Evidence of repression under secretion stress (RESS) in Aspergillus nidulans recombinant strains. Transcriptional level of amyR and xlnR genes in Anid_AbfA and Anid_Cbhl was compared to the expression level in control strain (Anid_pEXPYR). Gene expression levels were normalized (ΔΔCT analysis) to the endogenous gene tubC (tubulin). Data were analysed using one‐way‐ANOVA with Bonferroni's post hoc test (****P < 0.0001).

Figure 6

Overview of biological process overrepresented in Aspergillus nidulans recombinant strains. Heterologous protein production remains a complex process with some bottlenecks. Generally, the recombinant gene contains strong promoter for high level expression of the target mRNA. Large quantities of mRNAs overload the translational pathway, which increase misfolded proteins amounts in ER, inducing an ER stress (1).
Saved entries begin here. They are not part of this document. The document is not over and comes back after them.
(** C6.  The pass of an edit is planned in tiers.  Every affected unit is
    scheduled exactly once, and no unit is scheduled before a unit it
    descends from (a strict topological order).  A tier holds the affected
    units not yet scheduled none of whose upstream units is still to be
    scheduled; two units of one tier never depend on each other, and a tier
    is scheduled in ascending order of the positions the units had before
    the edit.  Units start in the order of
    the plan: the units that start are a subsequence of it, and all of it
    when no unit raises.  In particular, with units at positions 1, 2, 3
    (identifiers 10, 30, 20) of which the second and third depend on the
    first only, every edit that sets the first to a constant re-runs the
    first, then the second, then the third, and does so again when the
    same edit is repeated. *)
Theorem pass_runs_tiers_in_position_order :
  (forall (Source Value : Type) analyze execute (nb : Notebook Source Value)
          id u src defs refs,
      units nb !! id = Some u ->
      analyze src = Some (defs, refs) ->
      let graph := replan (units nb) id u src defs refs in
      let plan := tiers graph (length (affected graph id)) (affected graph id) in
      let ran := started (new_events nb (apply_edit analyze execute nb id src)) in
      (forall x, position_of graph x = position_of (units nb) x) /\
      concat plan ≡ₚ affected graph id /\
      StronglySorted (fun a b => a ∉ descendants graph b) (concat plan) /\
      (forall before tier after,
         plan = before ++ tier :: after ->
         StronglySorted (by_position graph) tier /\
         (forall a b, a ∈ tier -> b ∈ tier -> a ∉ descendants graph b) /\
         (forall a,
            a ∈ tier <->
            a ∈ affected graph id /\ (a ∉ concat before) /\
            forall v, v ∈ affected graph id -> v ∉ concat before ->
                      a ∉ descendants graph v)) /\
      ran `sublist_of` concat plan /\
      ((forall x, (x, error, Some RuntimeError)
                    ∉ new_events nb (apply_edit analyze execute nb id src)) ->
       ran = concat plan))
  /\
  (forall z,
      started (new_events fan (fan_edit z fan)) = [10; 30; 20] /\
      started (new_events (fan_edit z fan) (fan_edit z (fan_edit z fan)))
        = [10; 30; 20]).
Proof.
  split.
  - intros Source Value analyze execute nb id u src defs refs Hu Ha.
    apply (plan_of_an_edit analyze execute nb id u src defs refs Hu Ha).
  - intros z. by vm_compute.
Qed.
(** C10, the rewrite of the scheme.  With both settings stored,
    initialization on a page served over https uses the stored URL with
    its first [http:] replaced by [https:] (the stored URL itself when it
    has no [http:]), and on any other page the stored URL as it is.  That
    URL is the server URL of the screen: the model-list request goes to it
    followed by [/api/tags], and every chat request sent from the state
    initialization leaves goes to it followed by [/api/chat].  The effects
    of initialization are that request and at most a toast: the store is
    left as it was. *)
Theorem https_rewrite (engine : Engine) (p : Platform) (net : fetch_outcome)
    (st : StreamingChat.ChatState) (url model : jsstring) :
  preferences_readable p = true ->
  preferences p !! "ollama_server_url"%string = Some url -> url <> [] ->
  preferences p !! "ollama_model"%string = Some model -> model <> [] ->
  let result := StreamingChat.loadServerConfig engine p net st in
  let used := StreamingChat.serverUrl result.1 in
  (protocol p = str "https:" ->
   (forall pre post : jsstring,
      url = pre ++ str "http:" ++ post ->
      includes (pre ++ str "http") (str "http:") = false ->
      used = pre ++ str "https:" ++ post)
   /\ (includes url (str "http:") = false -> used = url))
  /\ (protocol p <> str "https:" -> used = url)
  /\ (exists toasts,
        result.2
        = Fetch (GET (used ++ str "/api/tags") [("Accept", "application/json")])
          :: toasts
        /\ (toasts = [] \/ toasts = [Toast "Error" true]))
  /\ (forall (input : jsstring) (st1 : StreamingChat.ChatState) (r : request),
        StreamingChat.sendMessage_begin (StreamingChat.onChange input result.1)
        = Some (st1, r) ->
        exists headers body, r = POST (used ++ str "/api/chat") headers body)
  /\ run_effects (preferences p) result.2 = preferences p
  /\ run_effects (preferences p) result.2 !! "ollama_server_url"%string
     = Some url.
Proof.
  intros Hread Hu Hune Hm Hmne result used. subst used result.
  destruct (loadServerConfig_url engine p net st url model)
    as (st' & toasts & -> & Hs & Ht); try done.
  cbn [fst snd]. rewrite Hs. unfold StreamingChat.finalUrl.
  split; [|split; [|split; [|split]]].
  - intros Hp. rewrite bool_decide_eq_true_2 by done. split.
    + intros pre post -> Hno. by apply replace_first.
    + apply replace_absent.
  - intros Hp. by rewrite bool_decide_eq_false_2.
  - by exists toasts.
  - intros input st1 r (_ & _ & _ & _ & ->)%sendMessage_begin_Some.
    cbn [StreamingChat.onChange StreamingChat.setInput StreamingChat.serverUrl].
    rewrite Hs. unfold StreamingChat.finalUrl. eauto.
  - assert (Hrun : run_effects (preferences p)
                     (Fetch (GET (StreamingChat.finalUrl p url ++ str "/api/tags")
                                 [("Accept", "application/json")]) :: toasts)
                   = preferences p)
      by (by destruct Ht as [-> | ->]).
    unfold StreamingChat.finalUrl in Hrun. by rewrite Hrun.
Qed.
(** * Shapeland: a shallow embedding of the theme-park stepping engine

    The development follows the Python sources [Code/attraction.py],
    [Code/activity.py], [Code/agent.py] and [Code/park.py].

    Conventions of the embedding:
    - a Python [int] is a [Z]; agent ids, which index the agent registry,
      are [nat];
    - a Python [float] is a [Q]: arithmetic is read over the exact
      rationals, comparisons are the boolean comparisons of [Q];
    - a Python exception is an error result ([Raise e]); a loop that does
      not return within the given fuel yields [Raise OutOfFuel];
    - an insertion-ordered [dict] is an association list with unique keys
      ([dict K V]); the agent registry, whose keys are [0 .. n-1] in
      order, is a list; a history [dict] keyed by the minute is a [gmap];
    - the pseudo-random generators are an interface ([RandomSource]); the
      state of the two process-global generators is threaded through the
      monad [M];
    - the free-text agent log, the plots and the console output are left
      out: nothing in the engine reads them. *)

From Stdlib Require Import ZArith QArith Qround Qminmax Lqa Sorted.
From stdpp Require Import base option list strings gmap.

Local Open Scope Z_scope.

(** ** Python values and exceptions *)

Inductive PyError : Type :=
  | KeyError | TypeError | ValueError | IndexError | ZeroDivisionError
  | UnboundLocalError | AssertionError | OutOfFuel.

Inductive Result (A : Type) : Type :=
  | Ok (a : A)
  | Raise (e : PyError).
Arguments Ok {A} a.
Arguments Raise {A} e.

#[global] Instance Result_ret : MRet Result := fun _ a => Ok a.
#[global] Instance Result_bind : MBind Result := fun _ _ f r =>
  match r with Ok a => f a | Raise e => Raise e end.
#[global] Instance Result_fmap : FMap Result := fun _ _ f r =>
  match r with Ok a => Ok (f a) | Raise e => Raise e end.

Definition is_Ok {A} (r : Result A) : bool :=
  match r with Ok _ => true | Raise _ => false end.
(** The whole block; [Ok None] when [if win_rates:] fails. *)
Definition win_rate_section (df : DataFrame) : result (option win_rate_stats) :=
  let bg_all := pairing df "bayesian" "greedy" in
  let '(win_rates, draw_rates) := win_rates_loop bg_all in
  match win_rates with
  | [] => Ok None
  | _ =>
      match py_min win_rates, py_max win_rates, highest_config bg_all win_rates with
      | Ok lo, Ok hi, Ok row =>
          Ok (Some {| configurations := List.length bg_all;
                      minimum := lo;
                      maximum := hi;
                      mean := np_mean win_rates;
                      median := np_median win_rates;
                      n_below_52 := List.length (below_52 win_rates);
                      n_52_68 := List.length (clustered_52_68 win_rates);
                      n_above_68 := List.length (above_68 win_rates);
                      max_row := row |})
      | Raise e, _, _ | _, Raise e, _ | _, _, Raise e => Raise e
      end
  end.

(** *** The "Range" lines (lines 271-288, 330-339, 363-372) *)

Definition pairings : list (string * string * string) :=
  [ ("bayesian", "bayesian", "Bayesian vs. Bayesian");
    ("bayesian", "greedy", "Bayesian vs. Greedy");
    ("greedy", "greedy", "Greedy vs. Greedy");
    ("bayesian", "random_commit", "Bayesian vs. Random-C");
    ("greedy", "random_commit", "Greedy vs. Random-C");
    ("bayesian", "pure_random", "Bayesian vs. Pure Rand");
    ("random_commit", "random_commit", "Random-C vs. Random-C");
    ("random_commit", "pure_random", "Random-C vs. Pure Rand");
    ("pure_random", "pure_random", "Pure Rand vs. Pure Rand") ].

Definition baseline_pairs : list (string * string * string) :=
  [ ("random_commit", "random_commit", "RC-RC");
    ("random_commit", "pure_random", "RC-PR");
    ("pure_random", "pure_random", "PR-PR") ].
(** * DriveTime: the artifact store, its HTTP routes and the tool-call facade

    A shallow embedding of [src/lib/store.ts], the [/api/artifacts] route
    handlers and the MCP route's [handleToolCall], with the properties the
    specification states about them.

    Conventions.  A JavaScript string is a [string]; its characters stand
    for UTF-16 code units.  An optional or nullable field is an [option]
    ([undefined] and [null] are both [None]).  An [async] function is a
    computation in the [Promise] monad below: it reads and updates the
    world (the hosted table and the scripted behaviour of the remote
    services) and settles as fulfilled or rejected. *)

From Stdlib Require Import String Ascii List Bool Arith NArith ZArith Lia.
From Stdlib Require Import Sorted Permutation DecimalString.
Import ListNotations.
Set Warnings "-register-all".
Open Scope string_scope.

(* ================================================================= *)
(** ** JavaScript values and built-ins used by the code *)

Module Js.

(** Truthiness of an optional string: [undefined], [null] and the empty
    string are falsy. *)
Definition truthy (o : option string) : bool :=
  match o with
  | Some (String _ _) => true
  | _ => false
  end.

(** [o || d] on strings. *)
Definition or_else (o : option string) (d : string) : string :=
  if truthy o then match o with Some s => s | None => d end else d.

(** [s.slice(0, n)]. *)
Definition slice0 (n : nat) (s : string) : string := substring 0 n s.

(** [s.startsWith(p)]. *)
Definition startsWith (p s : string) : bool := prefix p s.

(** [s.split(sep)] for a one-character separator. *)
Fixpoint split (sep : ascii) (s : string) : list string :=
  match s with
  | EmptyString => [EmptyString]
  | String c s' =>
      if Ascii.eqb c sep then EmptyString :: split sep s'
      else match split sep s' with
           | [] => [String c EmptyString]
           | h :: t => String c h :: t
           end
  end.

(** [String(n)] for a non-negative integer. *)
Definition string_of_nat (n : nat) : string :=
  NilEmpty.string_of_uint (Nat.to_uint n).

(** [c.toUpperCase()] on the Latin letters. *)
Definition upper_char (c : ascii) : ascii :=
  let n := nat_of_ascii c in
  if ((97 <=? n)%nat && (n <=? 122)%nat)%bool then ascii_of_nat (n - 32) else c.

Fixpoint toUpperCase (s : string) : string :=
  match s with
  | EmptyString => EmptyString
  | String c s' => String (upper_char c) (toUpperCase s')
  end.

(** A [Date], by the UTC calendar fields [toISOString] prints
    ([month] is 1..12, as printed). *)
Record Date := {
  year : N;
  month : N;
  day : N;
  hours : N;
  minutes : N;
  seconds : N;
  milliseconds : N
}.

Definition digit (k : N) : ascii :=
  match k with
  | 0 => "0" | 1 => "1" | 2 => "2" | 3 => "3" | 4 => "4"
  | 5 => "5" | 6 => "6" | 7 => "7" | 8 => "8" | _ => "9"
  end%N%char.

(** The [w] low decimal digits of [n], most significant first. *)
Fixpoint pad (w : nat) (n : N) : string :=
  match w with
  | 0 => EmptyString
  | S w' => pad w' (n / 10)%N ++ String (digit (n mod 10)%N) EmptyString
  end.
(** C2, as stated, fails: a job of one agency whose send is delivered
    issues one send and leaves the buffer of the monitor empty. *)
Lemma delivered_send_is_not_recorded :
  let w := run Samples.deliveredRun (boot Samples.now (Samples.agenciesDb 1)) in
  attempts w = 1%nat
  /\ length (monitorBuffer w) = 0%nat
  /\ attempts w <> length (monitorBuffer w).
Proof. vm_compute. split_and!; [reflexivity | reflexivity | discriminate]. Qed.

(** C2, amended. The service never calls [logDistributionAttempt]: over
    any sequence of calls of [distributeCVToAgencies], settlements of
    sends, timers and passing of time, whatever the sends do, the buffer
    of the monitor stays as it was. Only a direct call of
    [logDistributionAttempt] adds an entry. *)
Theorem dispatch_never_records es w :
  Forall serviceEvent es -> monitorBuffer (run es w) = monitorBuffer w.
Proof.
  intros H. revert w. induction H as [|e es He _ IH]; intros w; [done|].
  cbn. unfold run in IH. by rewrite IH, step_monitor.
Qed.

Lemma dispatch_never_records_witness :
  monitorBuffer (run Samples.mixedRun (boot Samples.now (Samples.agenciesDb 2))) = [].
Proof.
  assert (H : Forall serviceEvent Samples.mixedRun) by (repeat constructor).
  exact (dispatch_never_records Samples.mixedRun
           (boot Samples.now (Samples.agenciesDb 2)) H).
Defined.
(** netns.Set: setns(2).  A failed call leaves the thread where it was. *)
Definition netns_Set (h : Z) (w : World) : option error * World :=
  let '(f, w1) := take_fault (emit (EvSet h) w) in
  match f with
  | Some e => (Some (SysError e), w1)
  | None =>
    match fd_lookup w1 h with
    | None => (Some (SysError EBADF), w1)
    | Some n => (None, set_cur n w1)
    end
  end.

(** NsHandle.Equal: the same number, or fstat(2) succeeds on both and
    reports the same namespace. *)
Definition NsHandle_Equal (ns other : Z) (w : World) : bool :=
  if Z.eqb ns other then true
  else match fd_lookup w ns, fd_lookup w other with
       | Some a, Some b => Nat.eqb a b
       | _, _ => false
       end.

(** NsHandle.Close: close(2), then the handle is reset to -1.  close(2)
    releases an open descriptor whatever happens, and fails with EBADF on
    anything else.  The second component is the handle after the call. *)
Definition NsHandle_Close (ns : Z) (w : World) : (option error * Z) * World :=
  let w1 := emit (EvCloseFd ns) w in
  match fd_lookup w1 ns with
  | None => ((Some (SysError EBADF), ns), w1)
  | Some _ => ((None, -1), set_fdtab (delete ns (fdtab w1)) w1)
  end.

(** A netlink.Link as the lookup returns it. *)
Record Link := mkLink { LinkName : string; LinkIndex : nat }.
The homeostasis maintenance is achieved by UPR that induces genes coding to chaperones, amino acid metabolism, ribosome biogenesis, translation, among others (2). Furthermore, energy demand required for heterologous protein production increased (3), resulting in high levels of reactive oxygen species in the cell (4). The secretome analysis of recombinant strains showed the downregulation of biomass‐degrading enzymes and their genes, suggesting the presence of the RESS mechanism. Associated with the overload of misfolded proteins in the ER, this mechanism downregulates transcriptional activators, such as amyR and xlnR that regulates expression of several amylases and CAZymes respectively (5). The heat maps (at the bottom) represent the protein abundance in the recombinant (Anid_AbfA; Anid_Cbhl) and control strains (Anid_pEXPYR) in each biological process categorized by MIPS FunCat. The scale indicates the number of proteins found in each category.